La solution la plus simple est la création d'une Entreprise Individuelle. Ce type d'entreprise est d'ailleurs largement répandue puisqu'en 2014, 70% des créateurs d'entreprises ont choisi d'exercer leur activité en entreprise individuelle dont 51% sous le régime de l'autoentrepreneur (micro-entrepreneur depuis le 1er janvier 2016).

 

L'inconvénient majeur de cette forme d'exercice est la responsabilité totale et indéfinie qui pèse sur l'entrepreneur. Autrement dit, l'entrepreneur devra répondre de ses dettes professionnelles sur l'intégralité de son patrimoine tant professionnel que personnel (à l'exception de sa résidence principale), y compris celui du conjoint si aucun contrat de mariage n'a été conclu.

 

La seconde solution consiste à constituer une société, mais alors se pose la question du choix de la forme sociale à adopter. 

 

Le principal dilemme que devra affronter le futur entrepreneur est le choix entre la SARL (EURL s'il est seul) et la SAS (SASU s'il est seul).

 

Un point essentiel, par rapport à l'entreprise individuelle, est commun à ces deux formes de sociétés. 

 

Que ce soit la SARL (société à responsabilité limitée) ou la SAS (société par actions simplifiée), les deux sociétés sont à responsabilité limitée.Cela signifie que l’associé est responsable des dettes de la société à hauteur des apports qu’il a réalisé pour constituer son capital social.Ainsi, si à un moment donné la société n’arrivait pas à honorer ses dettes, ses créanciers ne pourront se rembourser que sur ses actifs et son capital social, mais en aucun cas sur les biens personnels de l’associé (à moins qu’il se soit porté caution).

 

Sur le plan fiscal les deux formes de sociétés sont soumises à l'impôt sur les sociétés. 

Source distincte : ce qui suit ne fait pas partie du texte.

Lemma add_quote_fits (clock : Clock) (text author : string)
    (source : option string) (year : option Z)
    (supplied : option (list string)) (db : Database) :
  PyStr.blank text = false -> PyStr.blank author = false ->
  year_fits year = true ->
  add_quote clock text author source year supplied db
  = with_connection (
      quote_id <- execute (Sql.insert_quote (current_timestamp clock)
                             (PyStr.strip text) (PyStr.strip author)
                             source year);;
      tag_names <- match supplied with
                   | Some ((_ :: _) as l) => add_quote_tags quote_id l []
                   | _ => ret []
                   end;;
      commit;;
      row <- fetch (Sql.select_quote quote_id);;
      match row with
      | Some r => ret (Models.from_row clock r tag_names)
      | None => fun c => (Raise TypeError, c)
      end) db.
Proof.
  intros Ht Ha H. unfold add_quote. rewrite Ht, Ha.
  now apply with_connection_binding_fits.
Qed.

Lemma add_quote_overflow (clock : Clock) (text author : string)
    (source : option string) (year : option Z)
    (supplied : option (list string)) (db : Database) :
  PyStr.blank text = false -> PyStr.blank author = false ->
  year_fits year = false ->
  add_quote clock text author source year supplied db
  = (Raise OverflowError, db).
Proof.
  intros Ht Ha H. unfold add_quote. rewrite Ht, Ha.
  now apply with_connection_binding_overflow.
Qed.

Lemma update_quote_absent_id_aux (db : Database) (quote_id : Z)
    (kwargs : Kwargs) :
  fits_int64 quote_id = true ->
  ~ In quote_id (quote_ids db) ->
  kw_blank (kw_text kwargs) = false ->
  kw_blank (kw_author kwargs) = false ->
  update_quote quote_id kwargs db = (Ok false, db).
Proof.
  intros Hfits Habs Ht Ha.
  unfold update_quote. rewrite Ht, Ha. run_conn. rewrite Hfits. simpl.
  rewrite (select_quote_id_absent _ _ Habs). reflexivity.
Qed.

Lemma update_quote_overflow_id (db : Database) (quote_id : Z)
    (kwargs : Kwargs) :
  fits_int64 quote_id = false ->
  kw_blank (kw_text kwargs) = false ->
  kw_blank (kw_author kwargs) = false ->
  update_quote quote_id kwargs db = (Raise OverflowError, db).
Proof.
  intros Hfits Ht Ha.
  unfold update_quote. rewrite Ht, Ha. run_conn. rewrite Hfits. reflexivity.
Qed.

(** C5, as the code has it: on a quote id that is not in the store,
    update_quote with valid text and author (absent, or not blank) returns
    false when the id fits in 64 bits and raises OverflowError, at the
    binding of the id, when it does not.  Either way the database is the
    one it started from: no quote row, tag row or association changes. *)
Theorem update_quote_absent_id_returns_false :
  forall (db : Database) (quote_id : Z) (kwargs : Kwargs),
    ~ In quote_id (quote_ids db) ->
    kw_blank (kw_text kwargs) = false ->
    kw_blank (kw_author kwargs) = false ->
    update_quote quote_id kwargs db
    = (if fits_int64 quote_id then Ok false else Raise OverflowError, db).
Proof.
  intros db quote_id kwargs Habs Ht Ha.
  destruct (fits_int64 quote_id) eqn:Hfits.
  - now apply update_quote_absent_id_aux.
  - now apply update_quote_overflow_id.
Qed.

  • Les bénéfices de la société sont imposés au taux réduit de 15% pour les 38120 premiers euros, puis à 33,33% pour la partie supérieure. 
  • C’est bien la société, et non les associés, qui paie l’impôt. 
  • La rémunération versée au(x) dirigeant(s) est bien déduite du chiffre d’affaire, et ne rentre pas dans le bénéfice imposable à l’IS. 
  • Sur option, la SAS comme la SARL peuvent opter pour une imposition à l’IR, si elles ont moins de 5 ans, et pour cinq années maximum. Le régime particulier de la SARL de famille, toutefois, permet d’être imposé à l’IR de façon indéfinie.

 

La véritable différence va se situer au niveau du régime social du dirigeant.

 

Avec la SARL le gérant majoritaire est un travailleur non salarié (TNS) et donc il se verra affilié au Régime Social des Indépendants pour sa couverture sociale.

 

Ainsi, le taux des cotisations du gérant TNS est d’environ 35%. Ce taux est cependant progressif et peut varier fortement en fonction du niveau de rémunération versé et de l’activité exercée.

 

La couverture sociale (maladie, retraite) des TNS est moins importante que celle dont bénéficient les affiliés au régime général de la Sécurité sociale. Logique, comme ils cotisent moins, ils sont un peu moins bien pris en charge. Exemple : en cas de maladie, les TNS doivent respecter un délai de carence de sept jours avant l'intervention du RSI contre trois jours pour les assimilés salariés qui dépendent du régime général. 

 

Avec la SAS, le président et les mandataires sociaux sont assimilés à des salariés et sont donc affiliés à la CPAM.

 

Dans ce cadre, le dirigeant cotise pour la part salariale et la société pour la part patronale. Le montant de ces cotisations est bien plus important que celles versées dans le cadre du régime TNS. Cependant, ces cotisations sociales ne sont assises que sur les rémunérations.

Le taux moyen global des cotisations sociales est d'environ 54%.

 

La grande différence entre les deux statuts est celle de la retraite :

  • Un président de SAS cotise avec les mêmes taux et selon les mêmes modalités que les salariés. Conséquence, à rémunération égale, un président de SAS accumule plus de points de retraite dans les régimes obligatoires qu’un gérant de SARL,

  • Un gérant de SARL bénéficiera d’une retraite moindre en terme de rente quand il fera valoir ses droits. Dans certaines situations, spécifiquement si l'entrepreneur doit encore cotiser un certain nombre d'années, il est conseillé de privilégier le statut de TNS, donc gérant majoritaire d’une SARL. Un gérant de SARL fait des économies substantielles sur ses cotisations obligatoires, qu’il peut réinvestir en cotisations facultatives. Dans cette option, réinvestir une partie de la différence de coût des cotisations permet de compenser le différentiel de retraite, et même d’aller au-delà !.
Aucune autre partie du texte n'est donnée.